### [MATERIAL SHOWN]

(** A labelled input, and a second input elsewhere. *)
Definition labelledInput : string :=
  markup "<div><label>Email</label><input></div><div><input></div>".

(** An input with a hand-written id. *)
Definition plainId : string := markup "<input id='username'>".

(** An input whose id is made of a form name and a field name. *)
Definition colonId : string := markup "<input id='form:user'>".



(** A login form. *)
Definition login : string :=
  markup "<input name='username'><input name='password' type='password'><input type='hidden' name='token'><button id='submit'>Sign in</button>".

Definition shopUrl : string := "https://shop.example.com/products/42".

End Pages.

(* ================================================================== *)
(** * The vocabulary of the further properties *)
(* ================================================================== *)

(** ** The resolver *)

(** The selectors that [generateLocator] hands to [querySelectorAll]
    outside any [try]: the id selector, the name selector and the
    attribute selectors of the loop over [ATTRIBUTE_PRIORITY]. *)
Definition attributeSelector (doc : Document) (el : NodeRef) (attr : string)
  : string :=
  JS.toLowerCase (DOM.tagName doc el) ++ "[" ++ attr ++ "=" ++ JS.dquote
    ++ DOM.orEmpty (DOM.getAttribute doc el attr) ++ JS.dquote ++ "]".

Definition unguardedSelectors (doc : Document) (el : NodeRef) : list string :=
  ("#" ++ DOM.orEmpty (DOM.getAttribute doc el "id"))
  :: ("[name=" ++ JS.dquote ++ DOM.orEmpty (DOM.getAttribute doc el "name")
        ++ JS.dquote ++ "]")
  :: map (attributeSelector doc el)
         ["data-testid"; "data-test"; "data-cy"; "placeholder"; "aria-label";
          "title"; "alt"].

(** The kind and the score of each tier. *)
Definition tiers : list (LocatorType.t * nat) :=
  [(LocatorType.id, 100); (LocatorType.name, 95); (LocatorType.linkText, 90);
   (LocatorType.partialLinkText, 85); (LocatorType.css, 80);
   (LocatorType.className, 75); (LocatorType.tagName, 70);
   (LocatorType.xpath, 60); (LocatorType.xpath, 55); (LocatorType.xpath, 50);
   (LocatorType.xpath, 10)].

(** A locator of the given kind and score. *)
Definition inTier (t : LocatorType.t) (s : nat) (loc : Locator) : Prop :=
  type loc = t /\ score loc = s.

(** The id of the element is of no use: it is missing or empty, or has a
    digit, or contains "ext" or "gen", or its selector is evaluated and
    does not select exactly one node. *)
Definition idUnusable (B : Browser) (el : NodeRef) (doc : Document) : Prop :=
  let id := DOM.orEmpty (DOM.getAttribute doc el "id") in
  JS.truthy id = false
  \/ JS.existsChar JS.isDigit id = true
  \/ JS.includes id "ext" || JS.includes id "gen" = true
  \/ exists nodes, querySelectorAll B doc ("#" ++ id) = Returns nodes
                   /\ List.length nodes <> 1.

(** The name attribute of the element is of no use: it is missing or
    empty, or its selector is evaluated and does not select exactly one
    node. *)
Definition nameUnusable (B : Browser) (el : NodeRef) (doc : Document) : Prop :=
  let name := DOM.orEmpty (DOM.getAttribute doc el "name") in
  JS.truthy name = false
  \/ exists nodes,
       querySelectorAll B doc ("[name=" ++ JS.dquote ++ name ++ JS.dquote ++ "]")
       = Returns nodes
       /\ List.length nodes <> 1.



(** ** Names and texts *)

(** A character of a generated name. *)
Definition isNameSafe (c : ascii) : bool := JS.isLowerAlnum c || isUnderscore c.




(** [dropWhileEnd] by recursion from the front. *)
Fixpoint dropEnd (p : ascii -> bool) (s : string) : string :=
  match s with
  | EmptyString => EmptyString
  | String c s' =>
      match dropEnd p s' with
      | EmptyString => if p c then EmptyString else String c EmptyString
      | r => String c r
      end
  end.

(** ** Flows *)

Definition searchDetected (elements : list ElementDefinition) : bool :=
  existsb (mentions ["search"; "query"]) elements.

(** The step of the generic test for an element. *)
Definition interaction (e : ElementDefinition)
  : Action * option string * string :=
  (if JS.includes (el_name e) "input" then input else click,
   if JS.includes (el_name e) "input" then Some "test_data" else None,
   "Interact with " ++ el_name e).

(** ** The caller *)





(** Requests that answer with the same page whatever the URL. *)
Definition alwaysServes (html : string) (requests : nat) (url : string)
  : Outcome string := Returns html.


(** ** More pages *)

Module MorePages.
...
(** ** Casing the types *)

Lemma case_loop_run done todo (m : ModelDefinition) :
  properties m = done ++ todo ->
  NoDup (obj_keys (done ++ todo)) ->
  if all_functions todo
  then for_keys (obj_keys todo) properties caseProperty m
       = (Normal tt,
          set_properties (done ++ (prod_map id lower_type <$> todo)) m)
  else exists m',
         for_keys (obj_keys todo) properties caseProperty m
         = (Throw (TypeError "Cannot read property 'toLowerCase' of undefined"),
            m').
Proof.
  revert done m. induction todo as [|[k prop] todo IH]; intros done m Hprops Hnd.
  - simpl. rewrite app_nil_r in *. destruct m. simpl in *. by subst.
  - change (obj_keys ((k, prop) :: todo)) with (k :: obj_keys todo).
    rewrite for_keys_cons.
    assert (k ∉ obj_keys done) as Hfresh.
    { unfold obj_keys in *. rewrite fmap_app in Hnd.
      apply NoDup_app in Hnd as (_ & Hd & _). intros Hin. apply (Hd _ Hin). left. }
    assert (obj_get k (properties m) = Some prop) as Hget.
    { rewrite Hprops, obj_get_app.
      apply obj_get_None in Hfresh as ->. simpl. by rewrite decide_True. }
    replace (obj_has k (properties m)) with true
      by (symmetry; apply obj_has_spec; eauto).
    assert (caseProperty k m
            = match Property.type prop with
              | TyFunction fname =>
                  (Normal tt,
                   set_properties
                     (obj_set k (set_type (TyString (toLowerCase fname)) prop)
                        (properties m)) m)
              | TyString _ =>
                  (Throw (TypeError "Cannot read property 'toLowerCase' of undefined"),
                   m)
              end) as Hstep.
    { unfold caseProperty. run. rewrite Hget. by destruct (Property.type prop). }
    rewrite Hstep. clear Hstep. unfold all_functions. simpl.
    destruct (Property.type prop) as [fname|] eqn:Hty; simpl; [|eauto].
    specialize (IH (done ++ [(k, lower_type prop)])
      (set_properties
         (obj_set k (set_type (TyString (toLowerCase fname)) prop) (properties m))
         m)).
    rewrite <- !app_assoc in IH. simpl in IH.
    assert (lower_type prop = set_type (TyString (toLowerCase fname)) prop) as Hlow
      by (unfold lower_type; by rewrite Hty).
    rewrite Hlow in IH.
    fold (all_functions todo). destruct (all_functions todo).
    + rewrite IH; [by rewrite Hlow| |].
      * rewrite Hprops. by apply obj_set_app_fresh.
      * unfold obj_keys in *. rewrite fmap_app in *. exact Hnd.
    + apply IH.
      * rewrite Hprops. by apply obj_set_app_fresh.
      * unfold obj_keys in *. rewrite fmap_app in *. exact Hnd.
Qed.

### [WORK INSTRUCTION]
Identify the lines above with the word "login". Copy them.

### [PROBLEM SOLUTION]
(** A login form. *)
Definition login : string :=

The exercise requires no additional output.